#### WHAT THE TASK ASKS
Go through the entries below and report how many lines contain the string "words". Nothing but the number is wanted.

Dataset entries:
____
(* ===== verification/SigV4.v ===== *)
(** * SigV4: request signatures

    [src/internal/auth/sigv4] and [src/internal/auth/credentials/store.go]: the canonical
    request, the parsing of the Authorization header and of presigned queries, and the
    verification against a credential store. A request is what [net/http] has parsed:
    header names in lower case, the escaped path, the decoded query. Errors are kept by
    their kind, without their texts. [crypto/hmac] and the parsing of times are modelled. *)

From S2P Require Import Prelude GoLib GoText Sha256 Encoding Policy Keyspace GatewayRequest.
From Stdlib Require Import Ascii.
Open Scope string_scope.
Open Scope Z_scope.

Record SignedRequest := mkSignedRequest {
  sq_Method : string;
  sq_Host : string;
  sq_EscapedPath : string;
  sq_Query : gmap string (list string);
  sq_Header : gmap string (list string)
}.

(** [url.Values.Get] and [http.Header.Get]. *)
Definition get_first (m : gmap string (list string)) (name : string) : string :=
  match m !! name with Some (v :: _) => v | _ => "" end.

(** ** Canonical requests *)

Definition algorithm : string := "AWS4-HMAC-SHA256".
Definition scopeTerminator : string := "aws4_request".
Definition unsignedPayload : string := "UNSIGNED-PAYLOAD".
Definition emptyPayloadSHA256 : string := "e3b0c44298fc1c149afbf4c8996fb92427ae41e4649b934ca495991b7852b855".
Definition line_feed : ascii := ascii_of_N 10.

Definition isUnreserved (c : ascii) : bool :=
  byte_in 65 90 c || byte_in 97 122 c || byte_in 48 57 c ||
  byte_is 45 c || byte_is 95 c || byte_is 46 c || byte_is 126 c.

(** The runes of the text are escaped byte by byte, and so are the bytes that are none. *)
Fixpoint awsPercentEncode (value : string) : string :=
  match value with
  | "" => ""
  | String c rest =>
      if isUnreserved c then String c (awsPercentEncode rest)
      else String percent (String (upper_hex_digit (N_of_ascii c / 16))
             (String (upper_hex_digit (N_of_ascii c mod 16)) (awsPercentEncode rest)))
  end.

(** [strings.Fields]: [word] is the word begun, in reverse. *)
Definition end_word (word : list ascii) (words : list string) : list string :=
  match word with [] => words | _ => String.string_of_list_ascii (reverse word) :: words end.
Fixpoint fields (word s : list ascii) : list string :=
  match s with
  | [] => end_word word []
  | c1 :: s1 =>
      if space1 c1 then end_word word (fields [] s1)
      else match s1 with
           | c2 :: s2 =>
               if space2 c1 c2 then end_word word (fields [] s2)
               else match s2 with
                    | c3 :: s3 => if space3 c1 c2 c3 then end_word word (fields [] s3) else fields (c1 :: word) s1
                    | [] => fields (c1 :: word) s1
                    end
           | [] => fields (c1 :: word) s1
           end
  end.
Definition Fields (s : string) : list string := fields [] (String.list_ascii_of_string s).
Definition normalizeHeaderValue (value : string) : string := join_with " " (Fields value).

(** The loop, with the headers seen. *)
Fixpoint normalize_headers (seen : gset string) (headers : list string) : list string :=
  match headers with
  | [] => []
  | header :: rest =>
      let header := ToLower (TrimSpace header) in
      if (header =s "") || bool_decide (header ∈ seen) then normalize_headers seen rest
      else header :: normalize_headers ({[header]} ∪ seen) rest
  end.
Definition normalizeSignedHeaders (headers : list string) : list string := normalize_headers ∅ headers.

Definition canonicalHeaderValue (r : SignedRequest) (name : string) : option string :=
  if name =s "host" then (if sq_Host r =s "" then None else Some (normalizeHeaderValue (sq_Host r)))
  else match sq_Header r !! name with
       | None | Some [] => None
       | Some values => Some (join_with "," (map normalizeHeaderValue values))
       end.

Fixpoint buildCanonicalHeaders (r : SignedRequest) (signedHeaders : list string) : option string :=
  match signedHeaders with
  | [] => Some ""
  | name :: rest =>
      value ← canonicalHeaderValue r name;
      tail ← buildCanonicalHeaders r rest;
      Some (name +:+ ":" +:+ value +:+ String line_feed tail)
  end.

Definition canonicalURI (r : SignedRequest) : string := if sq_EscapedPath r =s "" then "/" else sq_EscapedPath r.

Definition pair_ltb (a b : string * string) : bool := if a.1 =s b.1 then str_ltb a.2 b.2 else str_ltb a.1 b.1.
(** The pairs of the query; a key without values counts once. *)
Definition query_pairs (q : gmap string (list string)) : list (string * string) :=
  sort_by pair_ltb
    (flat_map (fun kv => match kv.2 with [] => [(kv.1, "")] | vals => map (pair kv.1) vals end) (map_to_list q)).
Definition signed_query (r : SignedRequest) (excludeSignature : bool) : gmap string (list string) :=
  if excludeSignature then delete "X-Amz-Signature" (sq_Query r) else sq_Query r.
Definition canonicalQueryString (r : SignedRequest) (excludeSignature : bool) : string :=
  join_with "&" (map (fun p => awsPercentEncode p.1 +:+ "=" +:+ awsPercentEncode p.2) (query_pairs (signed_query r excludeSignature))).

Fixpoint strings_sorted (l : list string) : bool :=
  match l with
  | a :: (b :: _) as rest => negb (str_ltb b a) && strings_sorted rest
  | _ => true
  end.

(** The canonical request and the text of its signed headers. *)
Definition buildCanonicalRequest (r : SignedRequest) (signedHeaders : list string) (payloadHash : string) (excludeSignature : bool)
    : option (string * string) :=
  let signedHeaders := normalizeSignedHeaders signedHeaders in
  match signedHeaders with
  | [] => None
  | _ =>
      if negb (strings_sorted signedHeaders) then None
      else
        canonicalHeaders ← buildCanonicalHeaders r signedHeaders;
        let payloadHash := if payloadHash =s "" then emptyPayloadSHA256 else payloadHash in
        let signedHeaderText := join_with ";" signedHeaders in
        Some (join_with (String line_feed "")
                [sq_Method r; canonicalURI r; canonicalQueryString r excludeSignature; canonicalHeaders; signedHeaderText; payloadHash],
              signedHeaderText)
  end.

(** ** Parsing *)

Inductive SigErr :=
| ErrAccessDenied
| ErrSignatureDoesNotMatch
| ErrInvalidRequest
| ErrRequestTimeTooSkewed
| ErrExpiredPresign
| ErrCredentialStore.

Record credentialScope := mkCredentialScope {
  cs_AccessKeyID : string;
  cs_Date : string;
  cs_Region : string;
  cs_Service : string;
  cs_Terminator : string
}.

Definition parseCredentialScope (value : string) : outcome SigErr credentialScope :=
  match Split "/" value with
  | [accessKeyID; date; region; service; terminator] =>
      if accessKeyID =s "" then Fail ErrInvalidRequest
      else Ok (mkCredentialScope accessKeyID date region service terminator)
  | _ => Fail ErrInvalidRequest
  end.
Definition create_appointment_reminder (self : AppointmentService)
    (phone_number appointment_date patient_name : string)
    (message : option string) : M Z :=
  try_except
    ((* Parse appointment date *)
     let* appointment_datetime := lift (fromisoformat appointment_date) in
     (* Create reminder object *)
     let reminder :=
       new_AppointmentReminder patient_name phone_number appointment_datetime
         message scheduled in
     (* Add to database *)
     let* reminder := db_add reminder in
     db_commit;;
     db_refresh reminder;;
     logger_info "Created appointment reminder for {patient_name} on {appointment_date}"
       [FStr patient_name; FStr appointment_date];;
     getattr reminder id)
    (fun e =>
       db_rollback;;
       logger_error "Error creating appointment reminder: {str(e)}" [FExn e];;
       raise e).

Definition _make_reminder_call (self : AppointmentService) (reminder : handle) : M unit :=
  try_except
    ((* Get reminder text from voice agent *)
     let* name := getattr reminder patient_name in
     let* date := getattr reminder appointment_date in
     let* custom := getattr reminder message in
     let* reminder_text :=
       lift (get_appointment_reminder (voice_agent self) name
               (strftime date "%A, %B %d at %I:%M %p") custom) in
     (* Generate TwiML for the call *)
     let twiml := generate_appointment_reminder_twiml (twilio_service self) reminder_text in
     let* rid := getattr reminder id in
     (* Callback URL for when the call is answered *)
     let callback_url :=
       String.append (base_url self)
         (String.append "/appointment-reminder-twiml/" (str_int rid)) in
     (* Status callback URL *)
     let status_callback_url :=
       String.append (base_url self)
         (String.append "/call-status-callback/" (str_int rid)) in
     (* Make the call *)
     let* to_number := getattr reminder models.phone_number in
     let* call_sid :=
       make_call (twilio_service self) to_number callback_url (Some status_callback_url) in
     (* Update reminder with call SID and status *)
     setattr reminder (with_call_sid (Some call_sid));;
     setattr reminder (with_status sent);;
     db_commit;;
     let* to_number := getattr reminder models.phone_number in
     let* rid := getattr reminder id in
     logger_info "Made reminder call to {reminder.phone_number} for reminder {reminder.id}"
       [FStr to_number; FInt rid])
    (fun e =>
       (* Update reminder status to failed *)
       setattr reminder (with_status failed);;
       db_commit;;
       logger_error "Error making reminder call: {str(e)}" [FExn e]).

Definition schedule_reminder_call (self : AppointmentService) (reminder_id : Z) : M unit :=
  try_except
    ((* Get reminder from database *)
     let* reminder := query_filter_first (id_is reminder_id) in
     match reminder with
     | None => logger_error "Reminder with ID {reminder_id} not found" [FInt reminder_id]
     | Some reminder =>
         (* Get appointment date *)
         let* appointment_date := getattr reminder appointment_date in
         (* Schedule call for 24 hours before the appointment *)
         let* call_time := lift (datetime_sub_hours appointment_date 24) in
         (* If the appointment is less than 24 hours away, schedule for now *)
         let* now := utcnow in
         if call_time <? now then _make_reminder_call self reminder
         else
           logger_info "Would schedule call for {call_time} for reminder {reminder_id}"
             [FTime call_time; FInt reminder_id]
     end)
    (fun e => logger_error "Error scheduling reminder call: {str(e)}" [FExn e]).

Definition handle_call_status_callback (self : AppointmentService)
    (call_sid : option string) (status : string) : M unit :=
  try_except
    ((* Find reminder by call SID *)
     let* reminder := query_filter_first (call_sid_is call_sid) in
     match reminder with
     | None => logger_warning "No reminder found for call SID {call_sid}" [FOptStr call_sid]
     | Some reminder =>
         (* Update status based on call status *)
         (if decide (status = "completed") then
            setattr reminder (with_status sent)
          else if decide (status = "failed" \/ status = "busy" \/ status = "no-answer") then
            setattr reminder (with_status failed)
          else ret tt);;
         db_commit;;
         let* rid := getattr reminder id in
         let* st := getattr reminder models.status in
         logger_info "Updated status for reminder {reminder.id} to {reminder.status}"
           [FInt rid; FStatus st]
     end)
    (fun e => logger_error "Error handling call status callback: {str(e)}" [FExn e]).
____
#### EXERCISE RESULT
2